What if your doctor prescribed a one-size-fits-all treatment for you? That is, the recommended treatment didn’t cover all of your symptoms but some of them. How much comfort would you take in knowing that the doctor’s recommendations might work, or has worked some of the time on some people in some parts of the world at some point in time? How much comfort would a doctor or hospital administrator take in knowing that this course of treatment may not work and that you are likely to return?
And would an insurance provider take these chronic hospital visits as a signal that you are a high-risk patient whose premiums need to increase, or maybe it would reconsider offering coverage to this particular health network for such a high readmission rate?
For generations, doctors, nurses and medical practitioners of all types used first- and second-hand knowledge and other limited resources to treat patients. What seems accurate is generally derived from “the aggregate,” or a general context-specific treatment. We’ve come a long way since the early days of diagnostics, and modern medicine has done wonders on advocating lifestyle, diet and exercise changes as preventive care options.
But even now, the rise of big data can deliver insights and care solutions that medical professionals did not have access to just several years ago. Aggregating patient records, widespread epidemiological studies, chronic insurance claims, and even flu-related Internet search queries for data mining can help improve the quality of care and reduce costs However, integrating all this information to achieve these valuable, data-driven insights is no small task.
With the world’s population growing, and average life expectancies increasing, treatment deliveries are improving but are still constantly evolving. Big data initiatives are trying to address this need for evolution. But employing big data to achieve useful insights requires interpreting and processing everything from a short doctor’s scribble on a patient chart to multiple lab test results to massive imaging scans from several non-networked facilities. It’s complicated, and this is before we start talking about the rapidly expanding healthcare technology built on the Internet of Things.
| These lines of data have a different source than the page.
(* ===== verification/MemblockProps.v ===== *)
(** * The memblock component: theorems

    The promises of mm/memblock.c, stated on the operations the rest of the
    kernel calls, each with a concrete instance. *)

From stdpp Require Import base list numbers option.
From S2P Require Import Prelude Memblock MemblockOps MemblockSpec MemblockRemove MemblockIter MemblockFind.
From S2P Require Import MemblockFind MemblockRelease Board.


(** C10. Adding a range to an array that has room for the new entries always
    succeeds and refines the abstract map: every address that was mapped keeps
    its attributes, every other address of the (capped) range gets the given
    ones, nothing else appears; the array stays sorted, disjoint and minimal
    and its total size stays the sum of its entries. *)
Theorem memblock_add_range_refines (kernel_end : Z) (s : memblock) (w : which) (base size nid flags : Z) :
  type_wf (get_type s w) -> is_u64 base -> 0 <= size ->
  t_cnt (get_type s w)
    + add_count (range_end base size) nid flags (regions (get_type s w)) base <= t_max (get_type s w) ->
  exists t', memblock_add_range kernel_end s w base size nid flags = Ret (set_type s w t', 0)
    /\ added (get_type s w) t' base (range_end base size) nid flags.
Proof. apply add_range_with_spec. Qed.

Lemma memblock_add_range_refines_witness :
  exists t', memblock_add_range 0 board Memory 0x80000 0x200000 0 0 = Ret (set_type board Memory t', 0)
    /\ added (memory board) t' 0x80000 0x280000 0 0.
Proof.
  apply (memblock_add_range_refines 0 board Memory 0x80000 0x200000 0 0).
  - exact (wf_memory _ board_wf).
  - ulia.
  - lia.
  - vm_compute. discriminate.
Defined.

(** Removing a range from an array with two spare entries always succeeds:
    afterwards no address of the range is mapped, every other address keeps
    its attributes, and the array stays well formed (with the empty
    placeholder when nothing is left). *)
Theorem memblock_remove_range_refines (kernel_end : Z) (s : memblock) (w : which) (base size : Z) :
  type_wf (get_type s w) -> is_u64 base -> 0 <= size ->
  t_cnt (get_type s w) + 2 <= t_max (get_type s w) ->
  exists t', memblock_remove_range kernel_end s w base size = Ret (set_type s w t', 0)
    /\ removed (get_type s w) t' base (range_end base size).
Proof. apply remove_range_with_spec. Qed.

Lemma memblock_remove_range_refines_witness :
  exists t', memblock_remove_range 0 board Memory 0x2000 0x1000 = Ret (set_type board Memory t', 0)
    /\ removed (memory board) t' 0x2000 0x3000.
Proof.
  apply (memblock_remove_range_refines 0 board Memory 0x2000 0x1000).
  - exact (wf_memory _ board_wf).
  - ulia.
  - lia.
  - vm_compute. discriminate.
Defined.

(** The attribute map a flag update applies. *)
Definition setclr (set : bool) (flag : Z) (x : Z * Z) : Z * Z :=
  (if set then Z.lor (fst x) flag else Z.land (fst x) (Z.lnot flag), snd x).

(** Setting or clearing a flag on a range changes that flag on exactly the
    mapped addresses of the range, keeps every other attribute and address,
    and leaves the memory array merged to a minimal one. *)
Theorem memblock_setclr_flag_refines (kernel_end : Z) (s : memblock) (base size : Z) (set : bool) (flag : Z) :
  type_wf (memory s) -> is_u64 base -> 0 <= size -> t_cnt (memory s) + 2 <= t_max (memory s) ->
  exists t', memblock_setclr_flag kernel_end s base size set flag = Ret (set_type s Memory t', 0)
    /\ type_wf t' /\ minimal (regions t')
    /\ forall a, attr_at (regions t') a =
         if in_range base (range_end base size) a then setclr set flag <$> attr_at (regions (memory s)) a
         else attr_at (regions (memory s)) a.
Proof.
  intros Hwf Hb Hsz Hroom. unfold memblock_setclr_flag.
  destruct (update_range_spec (fun r => if set then memblock_set_region_flags r flag
       else memblock_clear_region_flags r flag) (setclr set flag)
       ltac:(by destruct set) ltac:(by destruct set) ltac:(by destruct set)
       kernel_end s Memory base size Hwf Hb Hsz Hroom) as (t' & Hrun & ? & ? & Hat & _).
  exists t'. split_and!; [exact Hrun|done|done|exact Hat].
Qed.

Lemma memblock_setclr_flag_refines_witness :
  exists t', memblock_setclr_flag 0 board 0x10000 0x300000 true MEMBLOCK_NOMAP
               = Ret (set_type board Memory t', 0)
    /\ type_wf t' /\ minimal (regions t')
    /\ forall a, attr_at (regions t') a =
         if in_range 0x10000 0x310000 a then setclr true MEMBLOCK_NOMAP <$> attr_at memory_regions a
         else attr_at memory_regions a.
Proof.
  apply (memblock_setclr_flag_refines 0 board 0x10000 0x300000 true MEMBLOCK_NOMAP).
  - exact (wf_memory _ board_wf).
  - ulia.
  - lia.
  - vm_compute. discriminate.
Defined.

(** Walking the free memory upwards terminates and reports, in ascending
    order and without overlap, exactly the addresses that lie in an admissible
    memory entry and in no reservation. *)
Theorem free_mem_range_walk (s : memblock) (nid flags : Z) :
  mb_wf s ->
  exists l, for_each_free_mem_range s nid flags = Ret l
    /\ ranges_wf l /\ ascending l
    /\ (forall a, covered l a
         <-> free_at (regions (memory s)) (regions (reserved s)) (fix_nid nid) flags a).
Proof. intros Hwf. destruct (free_ranges_forward s nid flags Hwf) as (l & ? & ? & ? & ? & _). by exists l. Qed.

Lemma free_mem_range_walk_witness :
  exists l, for_each_free_mem_range board NUMA_NO_NODE 0 = Ret l
    /\ ranges_wf l /\ ascending l
    /\ (forall a, covered l a <-> free_at memory_regions reserved_regions NUMA_NO_NODE 0 a).
Proof. exact (free_mem_range_walk board NUMA_NO_NODE 0 board_wf). Defined.

(** Walking the free memory downwards terminates and reports the same
    addresses in descending order. *)
Theorem free_mem_range_walk_reverse (s : memblock) (nid flags : Z) :
  mb_wf s ->
  exists l, for_each_free_mem_range_reverse s nid flags = Ret l
    /\ ranges_wf l /\ descending l
    /\ (forall a, covered l a
         <-> free_at (regions (memory s)) (regions (reserved s)) (fix_nid nid) flags a).
Proof.
  intros Hwf. destruct (free_ranges_reverse s nid flags Hwf) as (l & ? & ? & ? & ? & _). by exists l.
Qed.

Lemma free_mem_range_walk_reverse_witness :
  exists l, for_each_free_mem_range_reverse board 1 0 = Ret l
    /\ ranges_wf l /\ descending l
    /\ (forall a, covered l a <-> free_at memory_regions reserved_regions 1 0 a).
Proof. exact (free_mem_range_walk_reverse board 1 0 board_wf). Defined.

(** The range finder is sound and complete: a nonzero answer is an aligned
    block of free memory inside the clamped window, and zero means that no
    admissible memory entry holds such a block. *)
Theorem memblock_find_in_range_node_correct (kernel_end : Z) (s : memblock) (size k start end_ nid flags : Z) :
  mb_wf s -> request_ok s kernel_end size k start end_ ->
  exists c, memblock_find_in_range_node kernel_end s size (2 ^ k) start end_ nid flags = Ret c
    /\ (c <> 0 -> good_block s c size k start end_ nid flags)
    /\ (c = 0 -> ~ some_block s (window_lo start) (window_hi s start end_) size k nid flags).
Proof. apply find_in_range_node_spec. Qed.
Part of the complication stems from an explosion in the wide-ranging set of formats, from open to structured, semi-structured and unstructured data. The challenge with managing such a variety of data means companies must have the capacity to support any type of file and connect any type of endpoint. And with many interconnected components in healthcare – hospitals, labs, pharmacies, insurance companies, and more – the number of endpoints can be overwhelming.
Integrating different data sources poses its own set of challenges: Reliably connecting all of these to quickly integrate the information while maintaining stringent security and compliance mandates.
Electronic health records often live across various systems and in various formats. Coupled with the fact that the vast majority of medical information – including physician, nurse, and even discharge notes – is unstructured data, easy analysis becomes challenging.
Data transformation and integration deliver the ability to work from the same data set in standard formats and then map that data into administration or clinical systems. Some critical data and technology requirements for every healthcare organization include:
- Compliance with HIPAA and other healthcare-related standards
- Widespread integration with EMR and other care coordination applications, whether on-premise or in the cloud
- Large files and transaction volumes, including large MRI/X-ray files and FDA clinical trial reports
- Communication and data security, including mobile and machine-to-machine data exchanges comprised of information from sensors, monitors, and other medical devices
- Near-real time delivery response
- Visibility into transaction communication and processing status
But cost pressures, not technology, have made achieving the aggregation and access of critical data seemingly unattainable.
Modern technology, including advanced enterprise integration and data transformation solutions, can help operationalize data to make monumental gains for healthcare providers, payers, and life sciences organizations. Data integration technology, combined with big data infrastructure software, has caught up, and data usability and fragmentation challenges can now be managed with a relatively modest investment. Thus, individual organizations—and the healthcare industry as a whole—now can realize the goals of providing better patient care while minimizing costs as more streamlined, functional units.
This not only unlocks the capabilities of big data, but also gives a much wider group of people within and external to an organization (medical, academic, administrative, payer, and research) access to the information.
Connecting information circulating out of hospitals, lab networks, clinics and patients is critical to guiding up-to-date prevention and treatment plans, and health networks must consider the benefits of a next-generation big data gateway, equipped with data transformation functionality, to facilitate the secure and on-demand movement of this valuable data.
With information properly formatted and routed to the appropriate end user, companies achieve faster cycle times, efficient delivery, and real-time transaction processing to keep healthcare networks humming. Organizations moving at this pace improve care, eliminate inefficiencies, gain new revenue, and distinguish themselves from the competition.